TASK BRIEF: In the records, each line holding "outcome" must be reported.

EXTRACTED ENTRIES:
(** The banks, the arrays and the locals of [run_eigenvalue] that live
    across iterations, the state of the generator's stream [STREAM_OTHER],
    and the output so far. *)
Record Sim : Type := mkSim {
  source_bank : Bank.t;
  fission_bank : Bank.t;
  sim_tally : Tally;
  other_stream : rng;
  keff : list double;
  i_a : Z;
  keff_batch : double;
  H : double;
  out : list event
}.

(** The transport kernel is not under src/.  It is called for one particle
    after [rn_skip(pos)] on the stream [STREAM_TRACK]; by its contract it
    reads the source bank, may append to the fission bank and update the
    tally, draws only from [STREAM_TRACK], and returns or terminates the
    process. *)
Variable transport :
  Parameters -> Geometry -> Z -> Bank.t -> Particle.t ->
  Bank.t * Tally -> outcome (Bank.t * Tally).

Variable parameters : Parameters.
Variable geometry : Geometry.

(** The argument of [rn_skip] for particle [i_p]. *)
Definition skip_position (i_b i_g i_p : Z) : Z :=
  uadd (umul (wrap64 (i_b * n_generations parameters + i_g))
             (n_particles parameters)) i_p.

(** The loop over the particles of one generation. *)
Definition transport_body (i_b i_g : Z) (source : Bank.t) (i_p : Z)
    (ft : Bank.t * Tally) : outcome (Bank.t * Tally) :=
  p <- load (Bank.p source) i_p ;;
  transport parameters geometry (skip_position i_b i_g i_p) source p ft.

(** One iteration of the loop over generations (without OpenMP the fission
    banks need no merging). *)
Definition generation (i_b i_g : Z) (s : Sim) : outcome Sim :=
  '(fb, tl) <- for_range 0 (n_particles parameters)
                 (transport_body i_b i_g (source_bank s))
                 (fission_bank s, sim_tally s) ;;
  let keff_gen := ddiv (of_int (Bank.n fb)) (of_int (Bank.n (source_bank s))) in
  let kb := dadd (keff_batch s) keff_gen in
  '(sb, fb', g) <- synchronize_bank rng rni (source_bank s) fb (other_stream s) ;;
  h <- shannon_entropy geometry sb ;;
  let o1 := emit (write_entropy parameters) (WriteEntropy h) (out s) in
  o2 <- (if write_msd parameters
         then msd <- mean_squared_distance sb ;; Ok (o1 ++ [WriteMsd msd])
         else Ok o1) ;;
  let o3 := emit (write_source parameters) (WriteSource (live sb)) o2 in
  Ok (mkSim sb fb' tl g (keff s) (i_a s) kb h o3).

(** A batch up to its loop over generations. *)
Definition batch_begin (i_b : Z) (s : Sim) : Sim :=
  let o := emit (write_bank parameters) (WriteBank (live (source_bank s))) (out s) in
  let active := n_batches parameters - n_active parameters <=? i_b in
  let ia := if active then i_a s + 1 else i_a s in
  let tl := if active && tally parameters
            then mkTally true (flux (sim_tally s)) else sim_tally s in
  mkSim (source_bank s) (fission_bank s) tl (other_stream s) (keff s) ia
        (DFin 0) (H s) o.

(** A batch after its loop over generations. *)
Definition batch_end (i_b : Z) (s : Sim) : outcome Sim :=
  let kb := ddiv (keff_batch s) (of_int (n_generations parameters)) in
  ks <- (if 0 <=? i_a s then store (keff s) (i_a s) kb else Ok (keff s)) ;;
  let o1 := if tallies_on (sim_tally s)
            then emit (write_tally parameters) (WriteTally (flux (sim_tally s))) (out s)
            else out s in
  let tl := if tallies_on (sim_tally s)
            then mkTally true (map (fun _ => DFin 0) (flux (sim_tally s)))
            else sim_tally s in
  '(keff_mean, keff_std) <- calculate_keff ks (i_a s + 1) ;;
  let o2 := o1 ++ [CalculateKeff (i_a s + 1)] in
  let o3 := o2 ++ [Status (i_b + 1) (H s) kb
                     (if i_a s <? 0 then None else Some (keff_mean, keff_std))] in
  Ok (mkSim (source_bank s) (fission_bank s) tl (other_stream s) ks (i_a s)
            kb (H s) o3).

Definition batch (i_b : Z) (s : Sim) : outcome Sim :=
  s' <- for_range 0 (n_generations parameters) (generation i_b) (batch_begin i_b s) ;;
  batch_end i_b s'.

(** [run_eigenvalue], from the source bank, the tally, the [keff] array, the
    global fission bank and the generator state it is entered with. *)
Definition run_eigenvalue (source : Bank.t) (tl : Tally) (ks : list double)
    (fission : Bank.t) (g : rng) : outcome Sim :=
  s <- for_range 0 (n_batches parameters) batch
         (mkSim source fission tl g ks (-1) (DFin 0) (DFin 0) []) ;;
  let o1 := emit (write_keff parameters)
              (WriteKeff (firstn (Z.to_nat (n_active parameters)) (keff s))) (out s) in
  let o2 := emit (save_source parameters) (SaveSource (live (source_bank s))) o1 in
  Ok (mkSim (source_bank s) (fission_bank s) (sim_tally s) (other_stream s)
            (keff s) (i_a s) (keff_batch s) (H s) o2).

(** The states a loop passes through, one after each completed iteration. *)
Fixpoint loop_states {St : Type} (fuel : nat) (i : Z)
    (body : Z -> St -> outcome St) (s : St) : list St :=
  match fuel with
  | O => []
  | S k =>
      match body i s with
      | Ok s' => s' :: loop_states k (i + 1) body s'
      | _ => []
      end
  end.

(** The states at the end of the generations of batch [i_b], entered in
    state [s]. *)
Definition generation_ends_of_batch (i_b : Z) (s : Sim) : list Sim :=
  loop_states (Z.to_nat (n_generations parameters)) 0 (generation i_b)
    (batch_begin i_b s).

EXERCISE RESULT:
  Bank.t * Tally -> outcome (Bank.t * Tally).
    (ft : Bank.t * Tally) : outcome (Bank.t * Tally) :=
Definition generation (i_b i_g : Z) (s : Sim) : outcome Sim :=
Definition batch_end (i_b : Z) (s : Sim) : outcome Sim :=
Definition batch (i_b : Z) (s : Sim) : outcome Sim :=
    (fission : Bank.t) (g : rng) : outcome Sim :=
    (body : Z -> St -> outcome St) (s : St) : list St :=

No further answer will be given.